**TASK INSTRUCTIONS**. Output every line from the beginning of the records through the line that contains "- what an operation", exactly as it appears.

**RECORDS PROVIDED**.
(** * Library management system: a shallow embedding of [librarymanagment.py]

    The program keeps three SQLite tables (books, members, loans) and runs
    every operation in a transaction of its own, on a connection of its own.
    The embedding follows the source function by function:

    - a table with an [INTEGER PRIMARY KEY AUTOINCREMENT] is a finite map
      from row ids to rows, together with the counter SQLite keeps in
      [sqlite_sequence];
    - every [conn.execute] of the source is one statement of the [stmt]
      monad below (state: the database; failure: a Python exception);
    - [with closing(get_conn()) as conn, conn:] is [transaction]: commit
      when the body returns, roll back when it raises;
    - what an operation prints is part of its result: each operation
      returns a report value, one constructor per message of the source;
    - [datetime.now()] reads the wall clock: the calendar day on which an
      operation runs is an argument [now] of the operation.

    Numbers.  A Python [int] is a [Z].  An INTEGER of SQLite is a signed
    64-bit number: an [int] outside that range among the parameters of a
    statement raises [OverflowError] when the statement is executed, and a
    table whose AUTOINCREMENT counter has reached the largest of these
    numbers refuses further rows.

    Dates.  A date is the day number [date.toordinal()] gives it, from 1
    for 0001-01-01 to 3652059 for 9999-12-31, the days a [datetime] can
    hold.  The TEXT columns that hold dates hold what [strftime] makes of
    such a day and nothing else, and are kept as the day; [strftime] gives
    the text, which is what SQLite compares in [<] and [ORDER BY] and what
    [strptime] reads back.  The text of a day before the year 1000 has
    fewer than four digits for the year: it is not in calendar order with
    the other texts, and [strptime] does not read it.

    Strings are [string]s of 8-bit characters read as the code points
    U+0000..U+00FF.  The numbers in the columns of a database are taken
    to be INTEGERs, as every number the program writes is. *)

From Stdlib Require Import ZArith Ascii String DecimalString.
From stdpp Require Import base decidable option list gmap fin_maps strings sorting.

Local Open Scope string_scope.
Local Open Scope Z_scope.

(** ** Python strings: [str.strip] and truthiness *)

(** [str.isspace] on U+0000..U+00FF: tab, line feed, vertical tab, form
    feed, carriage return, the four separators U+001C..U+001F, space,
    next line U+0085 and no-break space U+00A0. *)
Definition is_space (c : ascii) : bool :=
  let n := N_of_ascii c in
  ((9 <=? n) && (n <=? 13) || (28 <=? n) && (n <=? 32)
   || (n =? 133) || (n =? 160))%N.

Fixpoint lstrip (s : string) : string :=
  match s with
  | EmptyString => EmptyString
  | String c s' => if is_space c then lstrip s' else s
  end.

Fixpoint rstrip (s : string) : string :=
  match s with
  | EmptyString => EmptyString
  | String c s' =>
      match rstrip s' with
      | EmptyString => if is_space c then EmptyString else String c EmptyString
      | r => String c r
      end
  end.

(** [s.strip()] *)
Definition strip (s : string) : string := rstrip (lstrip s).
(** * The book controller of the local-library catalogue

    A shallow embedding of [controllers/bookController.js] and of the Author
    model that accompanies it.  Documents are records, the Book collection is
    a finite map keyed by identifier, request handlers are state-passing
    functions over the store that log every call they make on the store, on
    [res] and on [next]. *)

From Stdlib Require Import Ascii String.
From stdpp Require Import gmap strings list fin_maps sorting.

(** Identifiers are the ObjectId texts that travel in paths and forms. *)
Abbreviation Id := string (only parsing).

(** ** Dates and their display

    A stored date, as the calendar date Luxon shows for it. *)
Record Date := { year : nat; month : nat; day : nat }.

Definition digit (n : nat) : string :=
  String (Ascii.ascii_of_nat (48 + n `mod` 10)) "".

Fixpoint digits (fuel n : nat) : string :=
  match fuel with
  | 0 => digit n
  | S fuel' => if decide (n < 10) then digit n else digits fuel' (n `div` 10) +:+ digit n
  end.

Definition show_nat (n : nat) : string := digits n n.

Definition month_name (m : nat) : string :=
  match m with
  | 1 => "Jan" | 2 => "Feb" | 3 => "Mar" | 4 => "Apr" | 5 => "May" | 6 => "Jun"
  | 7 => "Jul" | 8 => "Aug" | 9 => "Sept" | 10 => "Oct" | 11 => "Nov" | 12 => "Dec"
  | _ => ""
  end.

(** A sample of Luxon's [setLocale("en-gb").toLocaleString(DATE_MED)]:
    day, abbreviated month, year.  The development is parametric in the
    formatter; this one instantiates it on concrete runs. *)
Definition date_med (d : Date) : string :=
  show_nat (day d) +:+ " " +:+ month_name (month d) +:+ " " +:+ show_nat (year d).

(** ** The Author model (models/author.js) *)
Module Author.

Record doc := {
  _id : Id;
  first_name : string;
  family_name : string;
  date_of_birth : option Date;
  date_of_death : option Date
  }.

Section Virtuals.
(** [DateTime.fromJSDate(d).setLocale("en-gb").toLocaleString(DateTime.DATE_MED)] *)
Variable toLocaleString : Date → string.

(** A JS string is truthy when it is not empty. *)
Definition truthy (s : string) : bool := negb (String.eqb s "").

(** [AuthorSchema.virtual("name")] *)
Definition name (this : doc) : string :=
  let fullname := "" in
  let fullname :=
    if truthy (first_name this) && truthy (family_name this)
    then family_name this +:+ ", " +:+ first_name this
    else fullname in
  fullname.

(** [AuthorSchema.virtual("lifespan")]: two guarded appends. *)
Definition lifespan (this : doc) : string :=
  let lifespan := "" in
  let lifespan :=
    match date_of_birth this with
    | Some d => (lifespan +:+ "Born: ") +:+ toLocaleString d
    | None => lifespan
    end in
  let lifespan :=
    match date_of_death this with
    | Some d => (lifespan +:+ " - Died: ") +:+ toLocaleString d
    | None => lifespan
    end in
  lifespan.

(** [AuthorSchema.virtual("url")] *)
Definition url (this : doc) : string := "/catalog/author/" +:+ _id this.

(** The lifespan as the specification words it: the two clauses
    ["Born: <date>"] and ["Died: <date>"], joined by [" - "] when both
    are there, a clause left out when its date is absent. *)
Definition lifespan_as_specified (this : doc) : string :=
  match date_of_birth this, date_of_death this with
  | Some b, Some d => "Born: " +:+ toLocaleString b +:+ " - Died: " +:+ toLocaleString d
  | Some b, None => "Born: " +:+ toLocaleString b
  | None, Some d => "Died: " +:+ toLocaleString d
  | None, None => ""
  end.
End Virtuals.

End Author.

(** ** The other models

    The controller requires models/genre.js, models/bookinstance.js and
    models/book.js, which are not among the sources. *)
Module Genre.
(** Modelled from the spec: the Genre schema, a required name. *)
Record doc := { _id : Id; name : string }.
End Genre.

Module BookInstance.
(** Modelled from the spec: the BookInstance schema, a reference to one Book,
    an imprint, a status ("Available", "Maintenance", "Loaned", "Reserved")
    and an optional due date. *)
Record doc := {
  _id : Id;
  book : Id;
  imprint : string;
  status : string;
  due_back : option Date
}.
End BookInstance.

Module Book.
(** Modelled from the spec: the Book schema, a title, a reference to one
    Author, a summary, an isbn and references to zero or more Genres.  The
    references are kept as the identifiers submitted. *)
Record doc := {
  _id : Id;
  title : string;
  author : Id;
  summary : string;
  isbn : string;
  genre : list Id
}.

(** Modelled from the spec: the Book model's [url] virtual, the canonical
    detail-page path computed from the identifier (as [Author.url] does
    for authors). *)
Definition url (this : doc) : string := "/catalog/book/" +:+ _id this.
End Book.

**RESPONSE TO THIS EXERCISE**.
(** * Library management system: a shallow embedding of [librarymanagment.py]

    The program keeps three SQLite tables (books, members, loans) and runs
    every operation in a transaction of its own, on a connection of its own.
    The embedding follows the source function by function:

    - a table with an [INTEGER PRIMARY KEY AUTOINCREMENT] is a finite map
      from row ids to rows, together with the counter SQLite keeps in
      [sqlite_sequence];
    - every [conn.execute] of the source is one statement of the [stmt]
      monad below (state: the database; failure: a Python exception);
    - [with closing(get_conn()) as conn, conn:] is [transaction]: commit
      when the body returns, roll back when it raises;
    - what an operation prints is part of its result: each operation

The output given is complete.